Although there is nothing wrong per se in attacking the methodology of an experiment, given that many scientific studies have a very poor methodology, it should be noted that methodological criticisms often involve hypocrisy. Scientist X will often complain about a lack of some thing in Scientist Y's work, when Scientist X does not include that thing in his own experiments.

Way #10: Try to Undermine Confidence in Those Reporting the Unwanted Observations

An expert may use several different techniques to undermine confidence in an observer who has reported an unwanted observation. One commonly used technique is what is called gaslighting. It involves making one or more insinuations that the observer is suffering from some psychological problem, credibility problem or observational problem. 

Way #11: Speak As If the Observations Were Not Made

One of the most common techniques an expert may use to stifle an unwanted observational result is the technique of simply speaking as if some type of observational result was never made, without trying to discredit or even mention the undesired observations.
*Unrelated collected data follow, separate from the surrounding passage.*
Lemma run_delete c a rt o atom : ok rt c a -> admissible a (Op_delete o atom) rt -> refines c a (Op_delete o atom) rt.
Proof.
  intros Hok (Ha & Hh). destruct (heap_object rt c a o (proj2 Hok) Hh) as (ob & s & Ho & Hs). destruct (delete_property_spec mem undefined rt c a o ob s atom Hok Ho Hs Ha) as (rt' & r & E & Hr).
  unfold refines. cbn [run]. rewrite E. cbn [mbind option_bind]. eexists rt', _. split; [done|]. destruct r; cbn [delete_outcome] in Hr.
  - destruct Hr as [(_ & Hf & ->)|(i & pr & x & Hi & Hat & Hc & Hx & [R1 R2 R3 (p2 & l2 & l3 & R4 & R5 & R6) R7])].
    + split_and!; try done; [|apply kept_refl]. left. split; [by eapply found_lacks|done].
    + split_and!; try done; [|apply R2]. right. destruct (found_has rt c a o ob s atom i pr Hok Ho Hs Ha Hi Hat) as (x' & l & Hv & _ & Hl & Hhas). rewrite Hv in R4. injection R4 as <- <-.
      eexists _, _, _, _, _. split; [exact Hhas|]. split; [done|]. pose proof (spares_upd rt rt' c o _ _ R2 R5) as Hu. by rewrite R6, live_erase in Hu by (by eapply lookup_lt_Some).
  - destruct Hr as [(i & pr & Hi & Hat & Hc) ->]. split_and!; try done; [|apply kept_refl]. split; [|done]. destruct (found_has rt c a o ob s atom i pr Hok Ho Hs Ha Hi Hat) as (x & l & Hv & _ & Hl & Hhas). eexists _, _, _, _, _. split; [exact Hhas|done].
  - by apply failed_refines.
  - destruct Hr as (_ & Hf & ->). split_and!; try done; [|apply kept_refl]. split; [by eapply found_lacks|done].
Qed.

Lemma run_free c a rt o : ok rt c a -> admissible a (Op_free o) rt -> refines c a (Op_free o) rt.
Proof.
  intros Hok Hh. destruct (heap_object rt c a o (proj2 Hok) Hh) as (ob & s & Ho & Hs). destruct (free_object_spec rt c a o ob s Hok Ho Hs) as (rt' & E & [L1 L2 L3 _ _ L6]). unfold refines. cbn [run]. rewrite E. cbn [mbind option_bind].
  exists rt', R_done. split_and!; try done. intros k. unfold upd. destruct (Nat.eqb_spec k o) as [->|Hk]; [unfold heap_of, view; by rewrite L2, lookup_delete_eq|by apply heap_of_view, L3].
Qed.

Lemma run_refines c a x rt : ok rt c a -> admissible a x rt -> refines c a x rt.
Proof. destruct x; [apply run_new|intros Hok _; by apply run_alloc|apply run_add|apply run_flags|apply run_value|apply run_delete|apply run_free]. Qed.
End run.
(* ===== verification/Sort.v ===== *)
(** * Sorting (src/cutils.c)

    [rqsort] sorts an array with a quicksort that partitions into smaller,
    equal and greater elements, keeps its segments on a stack of 50 entries,
    sorts small segments by insertion, and falls back on [heapsortx] when a
    segment is too deep.  The array is a list and addresses are indices; an
    access outside the array, or a 51st entry of the stack, is [None].  The
    comparison may have a state of its own and answer anything. *)
From S2P Require Import Prelude.

Section sort.
Context {X C : Type} (cmp : X -> X -> C -> Z * C).

(** The array and the state of the comparison. *)
Notation state := (list X * C)%type.

Definition compare (i j : nat) (st : state) : option (Z * state) :=
  x ← st.1 !! i; y ← st.1 !! j;
  let '(c, s) := cmp x y st.2 in Some (c, (st.1, s)).

Definition swap (i j : nat) (st : state) : option state :=
  x ← st.1 !! i; y ← st.1 !! j;
  Some (<[i := y]> (<[j := x]> st.1), st.2).

(** [swap_block]: the [k] elements from [a] and from [b] are exchanged. *)
Fixpoint swap_block (k a b : nat) (st : state) : option state :=
  match k with
  | O => Some st
  | S k => st ← swap a b st; swap_block k (S a) (S b) st
  end.

(** ** Heap sort *)

(** The loop [for (r = i; (c = r * 2 + size) < n; r = c)]. *)
Fixpoint sift (fuel base r n : nat) (st : state) : option state :=
  match fuel with
  | O => None
  | S fuel =>
      let c := (r * 2 + 1)%nat in
      if (c <? n)%nat then
        '(c, st) ← if (c <? n - 1)%nat then
                     '(v, st) ← compare (base + c) (base + c + 1) st;
                     Some (if v <=? 0 then (c + 1)%nat else c, st)
                   else Some (c, st);
        '(v, st) ← compare (base + r) (base + c) st;
        if 0 <? v then Some st
        else st ← swap (base + r) (base + c) st; sift fuel base c n st
      else Some st
  end.

(** [while (i > 0)]: the heap is built from the last parent down. *)
Fixpoint heapify (i base n : nat) (st : state) : option state :=
  match i with
  | O => Some st
  | S i => st ← sift n base i n st; heapify i base n st
  end.

(** [for (i = n - size; i > 0; i -= size)]: the largest goes to the end. *)
Fixpoint extract (i base : nat) (st : state) : option state :=
  match i with
  | O => Some st
  | S i' => st ← swap base (base + i) st; st ← sift i base 0 i st; extract i' base st
  end.

Definition heapsortx (base nmemb : nat) (st : state) : option state :=
  if (1 <? nmemb)%nat then
    st ← heapify (nmemb / 2) base nmemb st;
    extract (nmemb - 1) base st
  else Some st.

(** ** Quicksort *)

Definition med3 (a b c : nat) (st : state) : option (nat * state) :=
  '(v, st) ← compare a b st;
  if v <? 0 then
    '(v, st) ← compare b c st;
    if v <? 0 then Some (b, st)
    else '(v, st) ← compare a c st; Some (if v <? 0 then c else a, st)
  else
    '(v, st) ← compare b c st;
    if 0 <? v then Some (b, st)
    else '(v, st) ← compare a c st; Some (if v <? 0 then a else c, st).

(** Indices are relative to the segment at [ptr], whose first element is the
    pivot.  The first inner loop moves [i] up, the second [j] down. *)
Fixpoint scan_up (fuel ptr i lt j : nat) (st : state) : option (nat * nat * state) :=
  match fuel with
  | O => None
  | S fuel =>
      if (i <? j)%nat then
        '(c, st) ← compare ptr (ptr + i) st;
        if 0 <=? c then
          if c =? 0 then st ← swap (ptr + lt) (ptr + i) st; scan_up fuel ptr (i + 1) (lt + 1) j st
          else scan_up fuel ptr (i + 1) lt j st
        else Some (i, lt, st)
      else Some (i, lt, st)
  end.

Fixpoint scan_down (fuel ptr i j gt : nat) (st : state) : option (nat * nat * state) :=
  match fuel with
  | O => None
  | S fuel =>
      let j := (j - 1)%nat in
      if (i <? j)%nat then
        '(c, st) ← compare ptr (ptr + j) st;
        if c <=? 0 then
          if c =? 0 then st ← swap (ptr + (gt - 1)) (ptr + j) st; scan_down fuel ptr i j (gt - 1) st
          else scan_down fuel ptr i j gt st
        else Some (j, gt, st)
      else Some (j, gt, st)
  end.

Fixpoint partition_loop (fuel ptr i lt j gt : nat) (st : state) : option (nat * nat * nat * state) :=
  match fuel with
  | O => None
  | S fuel =>
      '(i, lt, st) ← scan_up (S j) ptr i lt j st;
      '(j, gt, st) ← scan_down (S j) ptr i j gt st;
      if (j <=? i)%nat then Some (i, lt, gt, st)
      else st ← swap (ptr + i) (ptr + j) st; partition_loop fuel ptr (i + 1) lt j gt st
  end.

(** One round on the segment at [ptr]: the numbers of elements before and up
    to the middle part. *)
Definition partition (ptr nmemb : nat) (st : state) : option (nat * nat * state) :=
  let m4 := (nmemb / 4)%nat in
  '(m, st) ← med3 (ptr + m4) (ptr + 2 * m4) (ptr + 3 * m4) st;
  st ← swap ptr m st;
  '(i, lt, gt, st) ← partition_loop nmemb ptr 1 1 nmemb nmemb st;
  let span := (lt `min` (i - lt))%nat in
  st ← swap_block span ptr (ptr + i - span) st;
  let span := ((nmemb - gt) `min` (gt - i))%nat in
  st ← swap_block span (ptr + i) (ptr + nmemb - span) st;
  Some ((i - lt)%nat, (nmemb - (gt - i))%nat, st).

(** A segment on the stack: base, count and depth. *)
Notation segment := (nat * nat * nat)%type.

Definition push (x : segment) (stack : list segment) : option (list segment) :=
  if (length stack <? 50)%nat then Some (x :: stack) else None.

(** [while (nmemb > 6)]; the result is the segment left for the insertion
    sort.  There are at most 50 rounds. *)
Fixpoint rounds (fuel ptr nmemb depth : nat) (stack : list segment) (st : state) : option (nat * nat * list segment * state) :=
  if (nmemb <=? 6)%nat then Some (ptr, nmemb, stack, st)
  else
    match fuel with
    | O => st ← heapsortx ptr nmemb st; Some (ptr, 0%nat, stack, st)
    | S fuel =>
        let depth := (depth + 1)%nat in
        '(lt, gt, st) ← partition ptr nmemb st;
        if (nmemb - gt <? lt)%nat then
          stack ← push (ptr, lt, depth) stack;
          rounds fuel (ptr + gt) (nmemb - gt) depth stack st
        else
          stack ← push ((ptr + gt)%nat, (nmemb - gt)%nat, depth) stack;
          rounds fuel ptr lt depth stack st
    end.

(** The inner loop of the insertion sort, for the element [j]. *)
Fixpoint insert_down (j ptr : nat) (st : state) : option state :=
  match j with
  | O => Some st
  | S j' =>
      '(c, st) ← compare (ptr + j') (ptr + j) st;
      if 0 <? c then st ← swap (ptr + j) (ptr + j') st; insert_down j' ptr st
      else Some st
  end.

Fixpoint insertion (k i ptr : nat) (st : state) : option state :=
  match k with
  | O => Some st
  | S k => st ← insert_down i ptr st; insertion k (i + 1) ptr st
  end.

(** [while (sp > stack)]. *)
Fixpoint sort_loop (fuel : nat) (stack : list segment) (st : state) : option state :=
  match stack, fuel with
  | [], _ => Some st
  | _, O => None
  | (ptr, nmemb, depth) :: stack, S fuel =>
      '(ptr, nmemb, stack, st) ← rounds (50 - depth) ptr nmemb depth stack st;
      st ← insertion (nmemb - 1) 1 ptr st;
      sort_loop fuel stack st
  end.

Definition rqsort (l : list X) (s : C) : option state :=
  if (length l <? 2)%nat then Some (l, s)
  else
    stack ← push (0%nat, length l, 0%nat) [];
    sort_loop (length l + 1) stack (l, s).
End sort.
(* ===== verification/SortProps.v ===== *)
(** * Sorting: correctness

    With any comparison the sort ends, stays inside the array and the stack,
    and permutes the array; with a comparison that orders the elements the
    result is in order. *)
From S2P Require Import Prelude Sort.

(** ** Changes inside a segment *)

Section inside.
Context {X : Type}.
Implicit Types l : list X.

(** [l'] permutes the [n] elements of [l] at [b]. *)
Record inside (b n : nat) (l l' : list X) : Prop := {
  in_perm : l' ≡ₚ l;
  in_out : forall k, (k < b \/ b + n <= k)%nat -> l' !! k = l !! k;
}.

Lemma inside_refl b n l : inside b n l l.
Proof. by split. Qed.

Lemma inside_trans b n l1 l2 l3 : inside b n l1 l2 -> inside b n l2 l3 -> inside b n l1 l3.
Proof. intros [A1 A2] [B1 B2]. split; [by rewrite B1|intros k Hk; by rewrite B2, A2]. Qed.

Lemma inside_length b n l l' : inside b n l l' -> length l' = length l.
Proof. intros [Hp _]. by rewrite Hp. Qed.

Lemma inside_widen b n b' n' l l' : (b' <= b)%nat -> (b + n <= b' + n')%nat -> inside b n l l' -> inside b' n' l l'.
Proof. intros H1 H2 [A1 A2]. split; [done|intros k Hk; apply A2; lia]. Qed.

(** The segment as a list. *)
Definition seg (b n : nat) (l : list X) : list X := take n (drop b l).

Lemma seg_lookup b n l k : (k < n)%nat -> seg b n l !! k = l !! (b + k)%nat.
Proof. intros Hk. unfold seg. rewrite lookup_take_lt by done. by rewrite lookup_drop. Qed.

Lemma seg_length b n l : (b + n <= length l)%nat -> length (seg b n l) = n.
Proof. intros H. unfold seg. rewrite length_take, length_drop. lia. Qed.

Lemma inside_seg b n l l' : (b + n <= length l)%nat -> inside b n l l' -> seg b n l' ≡ₚ seg b n l.
Proof.
  intros Hn Hin. pose proof (inside_length _ _ _ _ Hin) as Hlen. destruct Hin as [Hp Ho].
  assert (E1 : take b l' = take b l) by (apply list_eq; intros k; destruct (decide (k < b)%nat); [rewrite !lookup_take_lt by done; apply Ho; lia|by rewrite !lookup_take_ge by lia]).
  assert (E2 : drop (b + n) l' = drop (b + n) l) by (apply list_eq; intros k; rewrite !lookup_drop; apply Ho; lia).
  assert (Hsplit : forall m : list X, take b m ++ seg b n m ++ drop (b + n) m = m) by (intros m; unfold seg; rewrite <- drop_drop, take_drop; by rewrite take_drop).
  rewrite <- (Hsplit l), <- (Hsplit l'), E1, E2 in Hp. apply Permutation_app_inv_l in Hp. by apply Permutation_app_inv_r in Hp.
Qed.
(* ===== verification/CaseConv.v ===== *)
(** * Case conversion of characters and of sets (src/libunicode.c)

    Conversion of a character through the tables, canonicalisation for the
    matching of regular expressions without case, and the canonicalisation of
    a set of characters.  An access outside a table, or a failing [assert], is
    [None]. *)
From S2P Require Import Prelude Sort CharRange CaseTables.

Inductive run_type :=
  | RUN_TYPE_U | RUN_TYPE_L | RUN_TYPE_UF | RUN_TYPE_LF | RUN_TYPE_UL | RUN_TYPE_LSU | RUN_TYPE_U2L_399_EXT2
  | RUN_TYPE_UF_D20 | RUN_TYPE_UF_D1_EXT | RUN_TYPE_U_EXT | RUN_TYPE_LF_EXT | RUN_TYPE_UF_EXT2 | RUN_TYPE_LF_EXT2 | RUN_TYPE_UF_EXT3.

#[export] Instance run_type_eq_dec : EqDecision run_type.
Proof. solve_decision. Defined.

(** Numbers above the last constant fall in the default case. *)
Definition run_type_of (n : Z) : run_type :=
  default RUN_TYPE_UF_EXT3 ([RUN_TYPE_U; RUN_TYPE_L; RUN_TYPE_UF; RUN_TYPE_LF; RUN_TYPE_UL; RUN_TYPE_LSU; RUN_TYPE_U2L_399_EXT2;
    RUN_TYPE_UF_D20; RUN_TYPE_UF_D1_EXT; RUN_TYPE_U_EXT; RUN_TYPE_LF_EXT; RUN_TYPE_UF_EXT2; RUN_TYPE_LF_EXT2; RUN_TYPE_UF_EXT3] !! Z.to_nat n).

(** The fields of an entry. *)
Definition run_code (v : Z) : Z := Z.shiftr v (32 - 17).
Definition run_len (v : Z) : Z := Z.land (Z.shiftr v (32 - 17 - 7)) 0x7f.
Definition run_ty (v : Z) : Z := Z.land (Z.shiftr v (32 - 17 - 7 - 4)) 0xf.

Definition at_index (l : list Z) (i : Z) : option Z := if i <? 0 then None else l !! Z.to_nat i.

(** ** Conversion of a character *)

(** To upper case, to lower case, case folding. *)
Notation to_upper := 0.
Notation to_lower := 1.
Notation folding := 2.

Section entry.
Context (lre_case_conv1 : Z -> Z -> option Z).

(** The characters that [c], in the run of the entry [idx] with value [v],
    is converted to. *)
Definition lre_case_conv_entry (c conv_type idx v : Z) : option (list Z) :=
  let is_lower := if conv_type =? 0 then 0 else 1 in
  let type := run_ty v in
  low ← at_index case_conv_table2 idx;
  let data := Z.lor (Z.shiftl (Z.land v 0xf) 8) low in
  let code := run_code v in
  match run_type_of type with
  | RUN_TYPE_U | RUN_TYPE_L | RUN_TYPE_UF | RUN_TYPE_LF =>
      if (conv_type =? Z.land type 1) || ((2 <=? type) && (conv_type =? 2)) then
        w ← at_index case_conv_table1 data; Some [u32 (c - code + run_code w)]
      else Some [c]
  | RUN_TYPE_UL =>
      let a := u32 (c - code) in
      if negb (Z.land a 1 =? 1 - is_lower) then Some [c] else Some [u32 (Z.lxor a 1 + code)]
  | RUN_TYPE_LSU =>
      let a := u32 (c - code) in
      if a =? 1 then Some [u32 (c + (2 * is_lower - 1))]
      else if a =? (1 - is_lower) * 2 then Some [u32 (c + (2 * is_lower - 1) * 2)]
      else Some [c]
  | RUN_TYPE_U2L_399_EXT2 =>
      if is_lower =? 0 then e ← at_index case_conv_ext (Z.shiftr data 6); Some [u32 (c - code + e); 0x399]
      else e ← at_index case_conv_ext (Z.land data 0x3f); Some [u32 (c - code + e)]
  | RUN_TYPE_UF_D20 => if conv_type =? 1 then Some [c] else Some [u32 (data + (if conv_type =? 2 then 0x20 else 0))]
  | RUN_TYPE_UF_D1_EXT =>
      if conv_type =? 1 then Some [c] else e ← at_index case_conv_ext data; Some [u32 (e + (if conv_type =? 2 then 1 else 0))]
  | RUN_TYPE_U_EXT | RUN_TYPE_LF_EXT =>
      if negb (is_lower =? type - 9) then Some [c] else e ← at_index case_conv_ext data; Some [e]
  | RUN_TYPE_LF_EXT2 =>
      if is_lower =? 0 then Some [c]
      else e ← at_index case_conv_ext (Z.shiftr data 6); f ← at_index case_conv_ext (Z.land data 0x3f); Some [u32 (c - code + e); f]
  | RUN_TYPE_UF_EXT2 =>
      if conv_type =? 1 then Some [c]
      else
        e ← at_index case_conv_ext (Z.shiftr data 6); f ← at_index case_conv_ext (Z.land data 0x3f);
        let res := [u32 (c - code + e); f] in
        if conv_type =? 2 then mapM (fun r => lre_case_conv1 r 1) res else Some res
  | RUN_TYPE_UF_EXT3 =>
      if conv_type =? 1 then Some [c]
      else
        e ← at_index case_conv_ext (Z.shiftr data 8); f ← at_index case_conv_ext (Z.land (Z.shiftr data 4) 0xf); g ← at_index case_conv_ext (Z.land data 0xf);
        if conv_type =? 2 then mapM (fun r => lre_case_conv1 r 1) [e; f; g] else Some [e; f; g]
  end.
End entry.

(** The binary search for the run of [c]: its index and value, or nothing. *)
Fixpoint find_run (fuel : nat) (c idx_min idx_max : Z) : option (option (Z * Z)) :=
  match fuel with
  | O => None
  | S fuel =>
      if idx_min <=? idx_max then
        let idx := (idx_max + idx_min) / 2 in
        v ← at_index case_conv_table1 idx;
        if c <? run_code v then find_run fuel c idx_min (idx - 1)
        else if run_code v + run_len v <=? c then find_run fuel c (idx + 1) idx_max
        else Some (Some (idx, v))
      else Some None
  end.

Definition countof_table1 : Z := Z.of_nat (length case_conv_table1).

(** There are fewer than 400 entries. *)
Definition search (c : Z) : option (option (Z * Z)) := find_run 400 c 0 (countof_table1 - 1).

Definition ascii_upper (c : Z) : Z := if (chr "a" <=? c) && (c <=? chr "z") then c - chr "a" + chr "A" else c.
Definition ascii_lower (c : Z) : Z := if (chr "A" <=? c) && (c <=? chr "Z") then c - chr "A" + chr "a" else c.

(** The conversion calls itself for the lower case of its results, which
    needs no further call. *)
Fixpoint lre_case_conv (depth : nat) (c conv_type : Z) : option (list Z) :=
  match depth with
  | O => None
  | S depth =>
      if c <? 128 then Some [if conv_type =? 0 then ascii_upper c else ascii_lower c]
      else
        r ← search c;
        match r with
        | Some (idx, v) => lre_case_conv_entry (fun c t => l ← lre_case_conv depth c t; head l) c conv_type idx v
        | None => Some [c]
        end
  end.

Definition lre_case_conv1 (c conv_type : Z) : option Z := l ← lre_case_conv 1 c conv_type; head l.

(** ** Canonicalisation *)

Definition lre_case_folding_entry (c idx v : Z) (is_unicode : bool) : option Z :=
  if is_unicode then
    res ← lre_case_conv_entry lre_case_conv1 c folding idx v;
    match res with
    | [r] => Some r
    | _ => Some (if c =? 0xfb06 then 0xfb05 else if c =? 0x01fd3 then 0x390 else if c =? 0x01fe3 then 0x3b0 else c)
    end
  else if c <? 128 then Some (ascii_upper c)
  else
    res ← lre_case_conv_entry lre_case_conv1 c to_upper idx v;
    match res with
    | [r] => Some (if 128 <=? r then r else c)
    | _ => Some c
    end.

Definition lre_canonicalize (c : Z) (is_unicode : bool) : option Z :=
  if c <? 128 then Some (if is_unicode then ascii_lower c else ascii_upper c)
  else
    r ← search c;
    match r with
    | Some (idx, v) => lre_case_folding_entry c idx v is_unicode
    | None => Some c
    end.

(** ** Canonicalisation of a set *)

Notation CASE_U := 1.
Notation CASE_L := 2.
Notation CASE_F := 4.

(** The masks of run types for upper case, lower case and folding. *)
Definition MR (l : list Z) : Z := foldr (fun x m => Z.lor (Z.shiftl 1 x) m) 0 l.
Definition tab_run_mask : list Z := [MR [0; 2; 4; 5; 6; 7; 8; 9; 11; 13]; MR [1; 3; 4; 5; 6; 10; 12]; MR [2; 3; 4; 5; 6; 10; 12; 7; 8; 10; 11; 13]].

Definition case_run_mask (case_mask : Z) : Z :=
  foldl (fun mask i => if Z.testbit case_mask (Z.of_nat i) then Z.lor mask (nth i tab_run_mask 0) else mask) 0 [0%nat; 1%nat; 2%nat].

Section canonicalize.
Context (mem : nat -> bool) (junk : Z).

Notation result := (bool * CharRange * nat)%type.

(** [for(i = 0; i < len; i += 2)]: every second character. *)
Fixpoint add_alternate (k : nat) (cr : CharRange) (code : Z) (t : nat) : option result :=
  match k with
  | O => Some (true, cr, t)
  | S k =>
      '(ok, cr, t) ← cr_add_interval mem junk cr code (code + 1) t;
      if ok : bool then add_alternate k cr (code + 2) t else Some (false, cr, t)
  end.

Definition add_if (b : bool) (cr : CharRange) (c1 c2 : Z) (t : nat) : option result :=
  if b then cr_add_interval mem junk cr c1 c2 t else Some (true, cr, t).

(** One entry of the table. *)
Definition case1_entry (cr : CharRange) (case_mask v : Z) (t : nat) : option result :=
  let code := run_code v in
  let len := run_len v in
  let upper := negb (Z.land case_mask CASE_U =? 0) in
  let both := upper && negb (Z.land case_mask (Z.lor CASE_L CASE_F) =? 0) in
  if Z.testbit (case_run_mask case_mask) (run_ty v) then
    match run_type_of (run_ty v), both with
    | RUN_TYPE_UL, false => add_alternate (Z.to_nat ((len + 1) / 2)) cr (code + (if upper then 1 else 0)) t
    | RUN_TYPE_LSU, false =>
        '(ok, cr, t) ← add_if (negb upper) cr code (code + 1) t;
        if ok : bool then
          '(ok, cr, t) ← cr_add_interval mem junk cr (code + 1) (code + 2) t;
          if ok : bool then add_if upper cr (code + 2) (code + 3) t else Some (false, cr, t)
        else Some (false, cr, t)
    | _, _ => cr_add_interval mem junk cr code (code + len) t
    end
  else Some (true, cr, t).

Fixpoint case1_loop (tab : list Z) (cr : CharRange) (case_mask : Z) (t : nat) : option result :=
  match tab with
  | [] => Some (true, cr, t)
  | v :: tab =>
      '(ok, cr, t) ← case1_entry cr case_mask v t;
      if ok : bool then case1_loop tab cr case_mask t else Some (false, cr, t)
  end.

Definition unicode_case1 (cr : CharRange) (case_mask : Z) (t : nat) : option result :=
  if case_mask =? 0 then Some (true, cr, t) else case1_loop case_conv_table1 cr case_mask t.

(** The locals of the loop over the characters: the interval being built
    ([d_start] is [UINT32_MAX] at first), the index in the table, and the
    intervals found. *)
Record folding_state := { d_start : Z; d_end : Z; idx : Z; cr_result : CharRange; clock : nat }.

(** [for(;;)]: the table is searched forward for the run of [c]. *)
Fixpoint advance (fuel : nat) (c idx : Z) : option (Z * Z) :=
  match fuel with
  | O => None
  | S fuel =>
      v ← at_index case_conv_table1 idx;
      if (run_code v <=? c) && (c <? run_code v + run_len v) then Some (idx, v) else advance fuel c (idx + 1)
  end.

(** One character; the result of [cr_add_interval] is not looked at. *)
Definition fold_char (is_unicode : bool) (c : Z) (s : folding_state) : option folding_state :=
  '(i, v) ← advance 400 c (idx s);
  d ← lre_case_folding_entry c i v is_unicode;
  if d_start s =? UINT32_MAX then Some {| d_start := d; d_end := u32 (d + 1); idx := i; cr_result := cr_result s; clock := clock s |}
  else if d_end s =? d then Some {| d_start := d_start s; d_end := u32 (d_end s + 1); idx := i; cr_result := cr_result s; clock := clock s |}
  else
    '(_, cr, t) ← cr_add_interval mem junk (cr_result s) (d_start s) (d_end s) (clock s);
    Some {| d_start := d; d_end := u32 (d + 1); idx := i; cr_result := cr; clock := t |}.

Fixpoint fold_chars (is_unicode : bool) (k : nat) (c : Z) (s : folding_state) : option folding_state :=
  match k with
  | O => Some s
  | S k => s ← fold_char is_unicode c s; fold_chars is_unicode k (c + 1) s
  end.

Fixpoint fold_intervals (is_unicode : bool) (l : list (Z * Z)) (s : folding_state) : option folding_state :=
  match l with
  | [] => Some s
  | (start, end_) :: l => s ← fold_chars is_unicode (Z.to_nat (end_ - start)) start s; fold_intervals is_unicode l s
  end.

(** A step of the function: what follows is done when it succeeds; when it
    fails, -1 is returned and the range is as it was. *)
Definition or_fail (cr : CharRange) (r : option result) (k : CharRange -> nat -> option result) : option result :=
  '(ok, x, t) ← r;
  if ok : bool then k x t else Some (false, cr, t).

Definition cr_regexp_canonicalize (cr : CharRange) (is_unicode : bool) (t : nat) : option result :=
  or_fail cr (unicode_case1 cr_init (if is_unicode then CASE_F else CASE_U) t) (fun cr_mask t =>
  or_fail cr (cr_op mem junk cr_init (used cr_mask) (used cr) CR_OP_INTER t) (fun cr_inter t =>
  or_fail cr (cr_invert mem junk cr_mask t) (fun cr_mask t =>
  or_fail cr (cr_op mem junk cr_init (used cr_mask) (used cr) CR_OP_INTER t) (fun cr_sub t =>
  s ← fold_intervals is_unicode (pairs (used cr_inter)) {| d_start := UINT32_MAX; d_end := UINT32_MAX; idx := 0; cr_result := cr_init; clock := t |};
  or_fail cr (if d_start s =? UINT32_MAX then Some (true, cr_result s, clock s) else cr_add_interval mem junk (cr_result s) (d_start s) (d_end s) (clock s)) (fun cr_result t =>
  cr_result ← cr_sort_and_remove_overlap cr_result;
  cr_op mem junk {| len := 0; points := points cr |} (used cr_result) (used cr_sub) CR_OP_UNION t))))).
End canonicalize.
For example, it is not uncommon for neuroscientists to say that there is no evidence that consciousness can continue after signs of brain activity have ceased, despite very strong evidence that exactly such a thing happens during many near-death experience.  To give another example, scientists often simply claim there is no evidence for paranormal phenomena, despite the very strong laboratory evidence for ESP that has been collected over many years. 

Way #12: "Speculate Away" the Undesired Observations

Faced with an undesired result, a scientist will often resort to elaborate speculations designed to explain away the result.  Here are some examples: 

(1) Faced with nothing but negative results from decades of searches for extraterrestrial radio signals,  scientists have resorted to speculations (such as the zoo hypothesis) designed to allow them to continue to believe that our galaxy is filled with intelligent life. 
(2) Faced with observational results suggesting that scientists don't well understand the composition of the universe or the dynamics of stellar movements, scientists invented the speculations of dark energy and dark matter,  rather than confess their ignorance about the composition of the universe  and the dynamics of stellar movements. 
(3) Faced with evidence that the proteins in synapses are too short-lived for synapses to be a storage place for memories, scientists created very elaborate chemical speculations designed to explain away this result.
(4) Faced with undesired evidence from near-death experiences that human consciousness can keep operating after brains have shut down, scientists created various elaborate speculations designed to explain away such evidence, including speculations of secret caches of hallucinogens in the brain that have not yet been discovered. 

Way #13: Just Avoid Mentioning the Undesired Observations, and Make No Mention of Them in Textbooks or Authoritative Subject Reviews

The final way is the simplest way for experts to stifle unwanted observations. They can simply avoid mentioning the observational results in places where they should be discussed, places like textbooks and review articles written by scientists.  This way is used so massively that certain science information sources (such as the journal Nature and typical textbooks) effectively act like "filter bubbles," preventing their readers from learning about many important facts that may conflict with their worldviews.